==== MATERIAL FOR THE TASK ====

Lemma insert_keeps_set (es : list bool) ev ev' :
  es !! ev = Some true -> <[ev' := true]> es !! ev = Some true.
Proof.
  intros H. destruct (decide (ev' = ev)) as [->|Hne].
  - apply list_lookup_insert_eq. now apply lookup_lt_Some in H.
  - now rewrite list_lookup_insert_ne.
Qed.

Lemma stop_total t es :
  exists t' es',
    stop t es = Returns (t', es')
    /\ stop t' es' = Returns (t', es')
    /\ (shutdown_event t = None -> t' = t /\ es' = es)
    /\ (forall ev, shutdown_event t = Some ev -> ev < length es ->
                   es' !! ev = Some true)
    /\ (forall ev, es !! ev = Some true -> es' !! ev = Some true).
Proof.
  destruct (shutdown_event t) as [ev|] eqn:E.
  - exists (set_shutdown_event t None), (<[ev := true]> es).
    split; [now apply stop_pending|]. split; [now apply stop_cleared|].
    split; [discriminate|]. split.
    + intros ? [= <-] L. now apply list_lookup_insert_eq.
    + intros ev' H. now apply insert_keeps_set.
  - exists t, es. rewrite (stop_cleared _ _ E).
    repeat split; [discriminate|auto].
Qed.

(** An event that is set stays set. *)
Lemma is_set_app ev (es : list bool) extra :
  es !! ev = Some true -> (es ++ extra) !! ev = Some true.
Proof. intros H. now apply lookup_app_l_Some. Qed.

Lemma run_func_enter_keeps_set tid w ev :
  is_set ev w -> is_set ev (run_func_enter tid w).
Proof.
  unfold is_set, run_func_enter. intros H.
  destruct (TMP_THREADS w !! tid) as [t|]; [|exact H].
  destruct (at_phase t); try exact H.
  destruct (match loop t with Some l => _ | None => _ end) as [l ls].
  cbn [events]. now apply is_set_app.
Qed.

Lemma resume_events tid w : events (resume tid w) = events w.
Proof.
  unfold resume. destruct (TMP_THREADS w !! tid) as [t|]; [|reflexivity].
  destruct (at_phase t) as [|l ev|l|]; try reflexivity.
  now destruct (events w !! ev) as [[|]|].
Qed.

Lemma serve_round_events tid ready w : events (serve_round tid ready w) = events w.
Proof.
  unfold serve_round. destruct (TMP_THREADS w !! tid) as [t|]; [|reflexivity].
  destruct (at_phase t) as [|l ev|l|]; try reflexivity.
  destruct (loops w !! l) as [lp|]; [|reflexivity].
  destruct (run_ready lp ready) as [lp' raised].
  now destruct (raised || stopping lp').
Qed.

Lemma stop_thread_keeps_set tid w ev :
  is_set ev w -> is_set ev (stop_thread tid w).
Proof.
  unfold is_set, stop_thread. intros H.
  destruct (TMP_THREADS w !! tid) as [t|]; [|exact H].
  destruct (stop_total t (events w)) as (t' & es' & -> & _ & _ & _ & Hkeep).
  cbn [events]. now apply Hkeep.
Qed.

Lemma lookup_or_spawn_events name w : events (snd (lookup_or_spawn name w)) = events w.
Proof. unfold lookup_or_spawn. now destruct (EVENT_LOOPS w !! name). Qed.

Lemma lookup_only_events name w : events (lookup_only name w) = events w.
Proof. unfold lookup_only. now destruct (EVENT_LOOPS w !! name). Qed.

Lemma spawn_after_miss_events name w : events (spawn_after_miss name w) = events w.
Proof. unfold spawn_after_miss. now destruct (take_out name (missed w)). Qed.

Lemma act_keeps_set a w ev : is_set ev w -> is_set ev (act w a).
Proof.
  destruct a as [tid|name|name|name]; cbn [act].
  - apply run_func_enter_keeps_set.
  - unfold is_set. now rewrite lookup_or_spawn_events.
  - unfold is_set. now rewrite lookup_only_events.
  - unfold is_set. now rewrite spawn_after_miss_events.
Qed.

Lemma sleep_keeps_set seconds during w ev :
  is_set ev w -> is_set ev (sleep seconds during w).
Proof.
  unfold sleep. revert w. induction during as [|a during IH]; intros w H.
  - exact H.
  - cbn [foldl]. apply IH. now apply act_keeps_set.
Qed.

Lemma get_named_event_loop_keeps_set name during w ev :
  is_set ev w -> is_set ev (snd (get_named_event_loop name during w)).
Proof.
  unfold get_named_event_loop. intros H.
  destruct (EVENT_LOOPS w !! name); [exact H|].
  cbn [run_async snd]. now apply sleep_keeps_set.
Qed.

====

**PROBLEM REQUIREMENTS**. Scan the material above for the word "discriminate", and copy each line where it appears.

**EXERCISE ANSWER**.
    split; [discriminate|]. split.
    repeat split; [discriminate|auto].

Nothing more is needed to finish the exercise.